A recent study found that 78 percent of all spam generated during the last six months of 2009 originated from just five major botnets. The emergence of several large-scale botnets, including Zeus and Koobface, has led to an enormous spike in the volume of spam. The spamming botnets are difficult to combat because they are constantly morphing, being replaced and upgraded.
What’s more, the amount of malicious spam — messages that carry some sort of malware or a pointer to a malicious site — has skyrocketed. According to one report, the volume of malicious spam reached 3 billion messages per day in the second half of 2009, compared to 600 million messages per day in the first half of 2009. Much of it involves scams linked to financial fraud, specifically credit card theft and malware attacks that load a password-stealing Trojan onto the victim's computer. Again, the major botnets are the main sources of these attacks.
These statistics make headlines, but don’t speak to the desperate battles network administrators wage against spam. Experts estimate that at least 90 percent of all mail server connection attempts come from spammers and spam engines on the prowl for mail servers they can use to spew out more unwanted messages. That places an enormous burden on server and network resources.
If a spammer finds a security hole, he can flood your server with thousands of outbound spam e-mails, tying up this essential business resource. If an organization doesn’t find and correct the security breach, its server could be blacklisted and prohibiting from sending legitimate e-mails.
Experts recommend a multi-pronged approach to spam prevention. The first prong of spam prevention involves preventing spammers from using mail server for their illegal activities.
A second prong involves protecting end-users against spam by filtering e-mail at the server level and preventing spammers from “harvesting” legitimate e-mail addresses. While no spam protection solution is foolproof, the latest offerings use state-of-the-art techniques to keep up with ever-changing spam and malware exploits. Some solutions also allow end-users to review mail that has been flagged as spam and notify the network administrator of any false-positives. This enables the network administrator to fine-tune the software for improved accuracy.
A third “prong” is also available — outsourcing Microsoft Exchange to a hosting provider. A hosted solution removes Exchange from the in-house IT infrastructure and puts it on dedicated, trusted servers owned and managed by the hosting provider. The hosting provider’s servers will have solutions in place to filter traffic, and be constantly monitored by engineers. The cost of the active monitoring and filtering is rolled into the monthly hosting cost at a nominal rate since it is spread over hundreds of customers.
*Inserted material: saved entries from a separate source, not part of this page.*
(** Members of a non-empty object, after the opening brace; returns the
    object and the text after the closing brace. *)
Fixpoint parse_members (fuel : nat) (acc : obj) (s : string) : option (obj * string) :=
  match fuel with
  | O => None
  | S fuel' =>
    match parse_string s with
    | None => None
    | Some (k, s1) =>
      match skip_ws s1 with
      | String c s2 =>
        if is_char 58 c then
          match parse_string (skip_ws s2) with
          | None => None
          | Some (v, s3) =>
            let acc' := set_prop k v acc in
            match skip_ws s3 with
            | String c' s4 =>
              if is_char 44 c' then parse_members fuel' acc' (skip_ws s4)
              else if is_char 125 c' then Some (acc', s4)
              else None
            | EmptyString => None
            end
          end
        else None
      | EmptyString => None
      end
    end
  end.

Definition parse_object (s : string) : option obj :=
  match skip_ws s with
  | String c s1 =>
    if is_char 123 c then
      let s2 := skip_ws s1 in
      let r := match s2 with
               | String c' s3 =>
                 if is_char 125 c' then Some ([], s3)
                 else parse_members (String.length s2) [] s2
               | EmptyString => None
               end in
      match r with
      | Some (o, rest) =>
        match skip_ws rest with EmptyString => Some o | _ => None end
      | None => None
      end
    else None
  | EmptyString => None
  end.

(** [decode = buf => JSON.parse(buf.toString())]; [None] as argument is
    [undefined] (a TypeError in [undefined.toString()]). *)
Definition decode (buf : option string) : option obj :=
  match buf with
  | Some b => parse_object b
  | None => None
  end.

(** *** Auxiliary notions for the codec's properties *)

(** The order used by the default [sort] comparator on keys. *)
Definition key_le (a b : string) : Prop := String.leb a b = true.

(** A record as the rules store it: distinct keys, no undefined value. *)
Definition valid_record (o : obj) : Prop :=
  NoDup (map fst o) /\ Forall (fun p => snd p <> None) o.

(** The string value of a property ([""] when undefined). *)
Definition prop_val (o : obj) (k : string) : string :=
  match get_prop k o with Some v => v | None => "" end.

(** The text of one member, and of the members of an object, as written
    by JSON.stringify. *)
Definition mem_text (k v : string) : string := quote k ++ ":" ++ quote v.

Definition members_text (ps : list (string * string)) : string :=
  String.concat "," (map (fun '(k, v) => mem_text k v) ps).

Definition as_obj (ps : list (string * string)) : obj :=
  map (fun '(k, v) => (k, Some v)) ps.

End Codec.

(* ------------------------------------------------------------------ *)
(** ** The transaction context: reads and writes of the ledger state *)

Module Ctx.

(** Failures of a handler's promise: an [InvalidTransaction] thrown by the
    handler, or any other JS exception (TypeError, SyntaxError, ...). *)
Inductive error :=
| InvalidTransaction (msg : string)
| UntypedError (what : string).

Inductive result (A : Type) :=
| Ok (a : A)
| Err (e : error).
Arguments Ok {A} a.
Arguments Err {A} e.

(** The context handed to the handler: the ledger state (address to bytes,
    [""] for no data) and the log of [state.set] calls made so far. *)
Record ctx := mkCtx { store : string -> string; writes : list (string * string) }.

(** A promise chain over the context. *)
Definition M (A : Type) := ctx -> result A * ctx.

Definition ret {A} (a : A) : M A := fun c => (Ok a, c).
Definition throw {A} (e : error) : M A := fun c => (Err e, c).
Definition bind {A B} (m : M A) (k : A -> M B) : M B :=
  fun c => match m c with
           | (Ok a, c') => k a c'
           | (Err e, c') => (Err e, c')
           end.

Notation "x <- m ;; k" := (bind m (fun x => k))
  (at level 61, m at next level, right associativity).

(** [state.get(addresses)]: a mapping holding exactly the requested
    addresses. *)
Definition get (addrs : list string) : M (list (string * string)) :=
  fun c => (Ok (map (fun a => (a, store c a)) addrs), c).

(** [entries[k]]: [None] is [undefined], for an address not requested. *)
Fixpoint lookup (k : string) (entries : list (string * string)) : option string :=
  match entries with
  | [] => None
  | (a, v) :: e' => if String.eqb k a then Some v else lookup k e'
  end.

Definition apply_writes (ws : list (string * string)) (st : string -> string)
  : string -> string :=
  fold_left (fun st' '(a, v) => fun x => if String.eqb x a then v else st' x) ws st.

(** [state.set(mapping)]: writes the mapping, resolves to its addresses. *)
Definition set (ws : list (string * string)) : M (list string) :=
  fun c => (Ok (map fst ws),
            mkCtx (apply_writes ws (store c)) (writes c ++ ws)%list).
(** X1. A backup that reaches the store and MinIO returns the URI
    [s3://bucket/backups/table/timestamp/] and leaves the store as it
    was. The rows are cut into ceil(N / chunk_size) parts which, put end
    to end, are the rows of the table in order; part [k] is the object
    [part-k.parquet] (the number padded to four digits) under the prefix
    of the backup, and no other key of the bucket changes. *)
Theorem backup_uploads_every_chunk env bucket_name now table chunk_size rows w :
  (0 < chunk_size)%nat →
  select_all (db w) table = Some rows →
  connect_ok env (connections w) = true →
  (∀ k, (k < length (chunks chunk_size rows))%nat →
        minio_ok env (requests w + k) = true) →
  ∃ w',
    backup_table_to_parquet_in_minio env bucket_name now table chunk_size w
    = (Ok ("s3://" +:+ bucket_name +:+ "/" +:+ object_prefix now table +:+ "/"), w')
    ∧ db w' = db w
    ∧ length (chunks chunk_size rows)
      = ((length rows + chunk_size - 1) / chunk_size)%nat
    ∧ concat (chunks chunk_size rows) = rows
    ∧ (∀ k part, chunks chunk_size rows !! k = Some part →
         object_at (bucket w') (part_key (object_prefix now table) k)
         = ParquetObject part)
    ∧ (∀ key,
         (∀ k, (k < length (chunks chunk_size rows))%nat →
               key ≠ part_key (object_prefix now table) k) →
         object_at (bucket w') key = object_at (bucket w) key).
Proof.
  intros Hsize Hrows Hconn Hminio.
  rewrite (backup_run _ _ _ _ _ rows) by done.
  set (files := part_files _ _).
  assert (length files = length (chunks chunk_size rows)) as Hlen.
  { unfold files, part_files. by rewrite length_imap. }
  erewrite bind_ok; [|apply uploads_ok; simpl; intros k Hk; apply Hminio; lia].
  eexists. split; [done|]. simpl.
  split; [done|]. split; [unfold chunks; by rewrite length_fmap, range_length|].
  split; [by apply concat_chunks|]. split.
  - intros k part Hk. eapply object_at_put_all; [apply part_files_NoDup|].
    by apply part_files_lookup.
  - intros key Hkey. apply object_at_put_all_other.
    unfold files. rewrite part_files_keys. intros (k & -> & Hk)%list_elem_of_fmap.
    apply elem_of_seq in Hk. by apply (Hkey k); [lia|].
Qed.

(** The two departments of the scenario, backed up one row per part. *)
Lemma backup_uploads_every_chunk_witness :
  ∃ w',
    backup_table_to_parquet_in_minio Scenario.env "migration" Scenario.now
      "departments" 1 (Scenario.world_of Scenario.db [])
    = (Ok "s3://migration/backups/departments/20251007T120000/", w')
    ∧ object_at (bucket w') "backups/departments/20251007T120000/part-0001.parquet"
      = ParquetObject [ {[ "id" := VInt 2; "name" := VStr (u "Finanzas") ]} ].
Proof.
  destruct (backup_uploads_every_chunk Scenario.env "migration" Scenario.now
              "departments" 1
              (reference_record <$> departments Scenario.db)
              (Scenario.world_of Scenario.db []))
    as (w' & Hrun & _ & _ & _ & Hparts & _); [lia | done | done | done |].
  exists w'. split; [exact Hrun|]. by apply (Hparts 1%nat).
Defined.

(** X2. A backup whose upload of part [k] fails raises. The store is
    untouched, and the parts before [k] stay in the bucket: nothing
    removes what an interrupted backup has uploaded. No other key
    changes. *)
Theorem backup_failure_keeps_uploaded_parts env bucket_name now table chunk_size
    rows w k :
  (0 < chunk_size)%nat →
  select_all (db w) table = Some rows →
  connect_ok env (connections w) = true →
  (k < length (chunks chunk_size rows))%nat →
  (∀ j, (j < k)%nat → minio_ok env (requests w + j) = true) →
  minio_ok env (requests w + k) = false →
  ∃ e w',
    backup_table_to_parquet_in_minio env bucket_name now table chunk_size w
    = (Raise e, w')
    ∧ db w' = db w
    ∧ (∀ j part, (j < k)%nat → chunks chunk_size rows !! j = Some part →
         object_at (bucket w') (part_key (object_prefix now table) j)
         = ParquetObject part)
    ∧ (∀ key,
         (∀ j, (j < k)%nat → key ≠ part_key (object_prefix now table) j) →
         object_at (bucket w') key = object_at (bucket w) key).
Proof.
  intros Hsize Hrows Hconn Hk Hminio Hfail.
  rewrite (backup_run _ _ _ _ _ rows) by done.
  set (files := part_files _ _).
  assert (length files = length (chunks chunk_size rows)) as Hlen.
  { unfold files, part_files. by rewrite length_imap. }
  erewrite bind_raise; [|apply (uploads_fail env files k); simpl; [lia|done..]].
  eexists _, _. split; [done|]. simpl. split; [done|]. split.
  - intros j part Hj Hpart.
    eapply (object_at_put_all _ _ j).
    + pose proof (part_files_NoDup (object_prefix now table)
                    (chunks chunk_size rows)) as Hnodup.
      fold files in Hnodup. rewrite <- (take_drop k files), fmap_app in Hnodup.
      by apply NoDup_app in Hnodup as [? _].
    + rewrite lookup_take_lt by done. by apply part_files_lookup.
  - intros key Hkey. apply object_at_put_all_other.
    rewrite fmap_take. unfold files. rewrite part_files_keys.
    intros Hin%elem_of_take. destruct Hin as (j & Hj & Hjk).
    apply list_lookup_fmap_Some in Hj as (j' & -> & Hj').
    apply lookup_seq in Hj' as [-> _]. by apply (Hkey j).
Qed.

(** The same backup with the second upload refused. *)
Lemma backup_failure_keeps_uploaded_parts_witness :
  ∃ e w',
    backup_table_to_parquet_in_minio (env_minio_refusing 1) "migration"
      Scenario.now "departments" 1 (Scenario.world_of Scenario.db [])
    = (Raise e, w')
    ∧ db w' = Scenario.db
    ∧ object_at (bucket w') "backups/departments/20251007T120000/part-0000.parquet"
      = ParquetObject [ {[ "id" := VInt 1; "name" := VStr (u "Ventas") ]} ]
    ∧ object_at (bucket w') "backups/departments/20251007T120000/part-0001.parquet"
      = Unreadable.
Proof.
  destruct (backup_failure_keeps_uploaded_parts (env_minio_refusing 1) "migration"
              Scenario.now "departments" 1
              (reference_record <$> departments Scenario.db)
              (Scenario.world_of Scenario.db []) 1)
    as (e & w' & Hrun & Hdb & Hparts & Hothers).
  - lia.
  - reflexivity.
  - reflexivity.
  - simpl. lia.
  - intros j Hj. replace j with 0%nat by lia. reflexivity.
  - reflexivity.
  - exists e, w'. split; [exact Hrun|]. split; [exact Hdb|]. split.
    + apply (Hparts 0%nat); [lia | reflexivity].
    + rewrite Hothers; [reflexivity|].
      intros j Hj. replace j with 0%nat by lia. discriminate.
Defined.

(* --------------------------------------------------------------------- *)
(** ** The restore of a snapshot, row by row *)
(* --------------------------------------------------------------------- *)

Lemma chunks_fmap {A} (f : A → record) (size : nat) (l : list A) :
  chunks size (fmap (M:=list) f l)
  = fmap (M:=list) (fmap (M:=list) f) (slices size l).
Proof.
  unfold chunks, slices, iloc. rewrite length_fmap, <- list_fmap_compose.
  apply list_fmap_ext. intros _ i _. simpl.
  rewrite fmap_take, fmap_drop. f_equal. lia.
Qed.

Lemma concat_slices_all {A} (size : nat) (l : list A) :
  (0 < size)%nat → concat (slices size l) = l.
Proof.
  intros Hsize. unfold slices, range.
  rewrite <- (drop_0 l) at 3. rewrite <- (concat_slices size l (length l) 0) by lia.
  f_equal. apply list_fmap_ext. intros _ i _. f_equal. lia.
Qed.

Lemma slices_nonempty {A} (size : nat) (l : list A) :
  (0 < size)%nat → Forall (λ piece, piece ≠ []) (slices size l).
Proof.
  intros Hsize. unfold slices, range. rewrite range_from_multiples by lia.
  rewrite <- list_fmap_compose. apply Forall_fmap, Forall_forall.
  intros j Hj%elem_of_seq. simpl. intros Hnil%(f_equal length).
  rewrite length_take, length_drop in Hnil. simpl in Hnil.
  assert (j * size < length l)%nat; [|lia].
  destruct Hj as [_ Hj]. simpl in Hj.
  replace (length l - 0 + size - 1)%nat with (length l + size - 1)%nat in Hj by lia.
  assert (j ≤ (length l + size - 1) / size - 1)%nat as Hle by lia.
  pose proof (Nat.div_mod_eq (length l + size - 1) size) as Hdm.
  pose proof (Nat.mod_upper_bound (length l + size - 1) size) as Hmod.
  nia.
Qed.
In addition to eliminating security headaches, hosted Exchange solutions are often more cost-effective than supporting Exchange in-house. Although e-mail is mission-critical, it isn’t a core business function, and its costs and risks extend well beyond the capital and operational expenditures typically associated with software. Most organizations consider this a cost of doing business, but it doesn’t have to be. Even organizations with hundreds of users find it’s cheaper to go with a hosted solution.
Spam is far from funny, costing billions of dollars each year and sapping both human and network resources. With comprehensive security and anti-spam solutions, however, businesses can have the last laugh.